Among the GLA 45’s host of driver-selectable driving modes are Slippery, Comfort, Sport, Sport+, Individual, and Race. There also is one mode named “Master,” which AMG says is exclusive to 45’s optioned with the available AMG Dynamic Plus package and should be used only on racetracks because it allows extra oversteer beyond “Race.” We’ll have to wait until we drive the GLA 45 and experience it for ourselves, but AMG notes that every drive mode alters the GLA’s stability control, all-wheel-drive system, transmission behavior, suspension softness, exhaust sound, and throttle response.
Handling improvements are promised thanks to the new GLA’s stiffer body shell, which provides a more robust basis for the suspension to do its work, and a new variable-rate steering rack. Torque steer, an obvious concern for so powerful a front-drive-based vehicle as the GLA 45, is said to be mitigated by AMG’s tuning of the MacPherson struts up front and four-link rear suspension setup, as well as the new-for-2021 electronic adaptive dampers. The 45’s front brake rotors measure 13.8 inches and are squeezed by fixed four-piston fixed calipers, while the rears are 13.0 inches in diameter and grasped by single-piston floating calipers.

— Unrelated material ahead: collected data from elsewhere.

(** * The Deno build script of the pothos repository

    A shallow embedding of [packages/deno/scripts/build.ts]: the
    rewriting of import/export module specifiers, the derivation of the
    output paths, package discovery, file enumeration and the build
    driver, together with the parts of Node's POSIX [path] module and of
    the JavaScript string methods the script calls. *)

From Stdlib Require Import String Ascii List Bool Arith Lia.
Import ListNotations.
Open Scope list_scope.
Open Scope string_scope.

Set Warnings "-register-all".

(** ** JavaScript strings *)

Module JS.

(** [s.startsWith(String c "")] *)
Definition startsWithChar (c : ascii) (s : string) : bool :=
  match s with
  | EmptyString => false
  | String a _ => Ascii.eqb a c
  end.

(** [s.startsWith('.')] *)
Definition startsWithDot : string -> bool := startsWithChar ".".

(** [s.startsWith(p)] *)
Definition startsWith (p s : string) : bool := String.prefix p s.

(** [s.endsWith(p)] *)
Fixpoint endsWith (p s : string) : bool :=
  if String.eqb p s then true
  else match s with
       | EmptyString => false
       | String _ rest => endsWith p rest
       end.

(** [s.includes(p)] *)
Fixpoint includes (p s : string) : bool :=
  if String.prefix p s then true
  else match s with
       | EmptyString => false
       | String _ rest => includes p rest
       end.

(** [s.replace(pat, rep)] with a string pattern: only the first
    occurrence of [pat] is replaced. *)
Fixpoint replace (pat rep s : string) : string :=
  if String.prefix pat s
  then rep ++ String.substring (String.length pat)
                               (String.length s - String.length pat) s
  else match s with
       | EmptyString => EmptyString
       | String c rest => String c (replace pat rep rest)
       end.

(** [s.replace(/^([^\.])/, './$1')]: a first character other than a dot
    gets [./] in front of it; the empty string has no first character. *)
Definition replaceLeadingNonDot (s : string) : string :=
  match s with
  | EmptyString => EmptyString
  | String c _ => if Ascii.eqb c "." then s else "./" ++ s
  end.
(** C7 (amended). [saveVectorDb] writes the collection file and then its
    descriptor in place, with no temporary file and no rename.  The path
    of the descriptor is the path of the collection with its first
    [vectors.json] replaced by [metadata.json].
    - When the directory step and both writes succeed, the call returns
      and the files are the old ones with the collection written at its
      path and then the descriptor (record count, fixed dimension 384,
      timestamp, provider identifier) written at the descriptor path.
    - The call returns only in that case.  Then the descriptor path holds
      the complete descriptor; the collection path holds the complete
      collection when it contains [vectors.json], and otherwise the two
      paths are one and the descriptor has replaced the collection.
    - The content of no file other than those two is changed.
    - When the directory step fails, or the collection write fails
      before the file is opened, no file is changed.
    - When the collection write fails midway, the truncated collection
      is what the target path holds, and the descriptor is not written.
    - When the descriptor write fails before the file is opened, the
      files are as the collection write left them; when it fails midway,
      the descriptor path then holds the truncated descriptor.
    - An error of the directory step is thrown on to the caller, and
      every failing write throws. *)
Theorem saveVectorDb_writes_in_place (env : Environment) (fs : FileSystem)
    (vectors : list VectorRecord) (outputPath : string) :
  let metadataPath := metadataPathOf outputPath in
  let saved := saveVectorDb env fs vectors outputPath in
  let collection := <[outputPath := Complete (VectorsJson vectors)]> fs in
  let descriptor := MetadataJson (descriptorOf env vectors) in
  (directoryReady env → writeVectors env = Written → writeMetadata env = Written →
     saved = (<[metadataPath := Complete descriptor]> collection, Ok ()))
  ∧ (saved.2 = Ok () →
     directoryReady env ∧ writeVectors env = Written ∧ writeMetadata env = Written)
  ∧ (∀ p, p ≠ outputPath → p ≠ metadataPath → saved.1 !! p = fs !! p)
  ∧ (¬ directoryReady env ∨ writeVectors env = FailedBeforeOpen → saved.1 = fs)
  ∧ (∀ n, directoryReady env → writeVectors env = FailedAfter n →
       saved.1 = <[outputPath := Truncated (VectorsJson vectors) n]> fs)
  ∧ (directoryReady env → writeVectors env = Written →
     writeMetadata env = FailedBeforeOpen →
       saved.1 = collection ∧ saved.2 ≠ Ok ())
  ∧ (∀ n, directoryReady env → writeVectors env = Written →
     writeMetadata env = FailedAfter n →
       saved.1 = <[metadataPath := Truncated descriptor n]> collection
       ∧ saved.2 ≠ Ok ())
  ∧ (saved.2 = Ok () →
       saved.1 !! metadataPath = Some (Complete descriptor)
       ∧ (includes outputPath "vectors.json" = true →
            metadataPath ≠ outputPath
            ∧ saved.1 !! outputPath = Some (Complete (VectorsJson vectors)))
       ∧ (includes outputPath "vectors.json" = false →
            metadataPath = outputPath
            ∧ saved.1 !! outputPath = Some (Complete descriptor)))
  ∧ (∀ e, directoryExists env = false → mkdir env = Throw e → saved = (fs, Throw e))
  ∧ (directoryReady env →
     writeVectors env ≠ Written ∨ writeMetadata env ≠ Written →
       ∃ e, saved.2 = Throw e).
Proof.
  intros metadataPath saved collection descriptor.
  assert (Hreturned : saved.2 = Ok () →
            saved.1 !! metadataPath = Some (Complete descriptor)
            ∧ (includes outputPath "vectors.json" = true →
                 metadataPath ≠ outputPath
                 ∧ saved.1 !! outputPath = Some (Complete (VectorsJson vectors)))
            ∧ (includes outputPath "vectors.json" = false →
                 metadataPath = outputPath
                 ∧ saved.1 !! outputPath = Some (Complete descriptor))).
  { intros Hok. unfold saved. rewrite (saveVectorDb_success _ _ _ _ Hok).
    fold metadataPath descriptor.
    split; [by rewrite lookup_insert_eq|]. split.
    - intros Hpath.
      assert (Hne : metadataPath ≠ outputPath).
      { intros Heq. apply metadataPathOf_same in Heq. congruence. }
      split; [done|]. rewrite lookup_insert_ne by done. by rewrite lookup_insert_eq.
    - intros Hpath. apply metadataPathOf_same in Hpath. fold metadataPath in Hpath.
      split; [done|]. rewrite Hpath. by rewrite lookup_insert_eq. }
  revert Hreturned.
  subst saved collection metadataPath descriptor.
  unfold saveVectorDb, directoryReady, descriptorOf.
  destruct env as [exists_ mk wv wm t]. simpl.
  destruct exists_, mk as [[]| |], wv, wm; simpl; intros Hreturned;
    repeat split; intros; simplify_eq/=;
    solve [ done | by left | by right | by eexists
          | by apply Hreturned
          | by rewrite ?lookup_insert_ne by done
          | intuition congruence ].
Qed.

Taken together, the Mercedes-AMG GLA 45’s advances for 2021 indicate that the most powerful small luxury crossover available extant remains so while surely being even more of a hoot to drive. Does the world need as many different types of SUVs as are available today? Who knows, but we won’t argue against more more powerful SUVs no matter their size. Speaking of size, while we know how (not) big the GLA 45 is, we don’t yet know how big its price tag will be. The old GLA 45 started at about fifty grand and only went up from there, and we don’t expect the new one’s bigger power to come with a smaller price tag when it arrives in the U.S. later this year.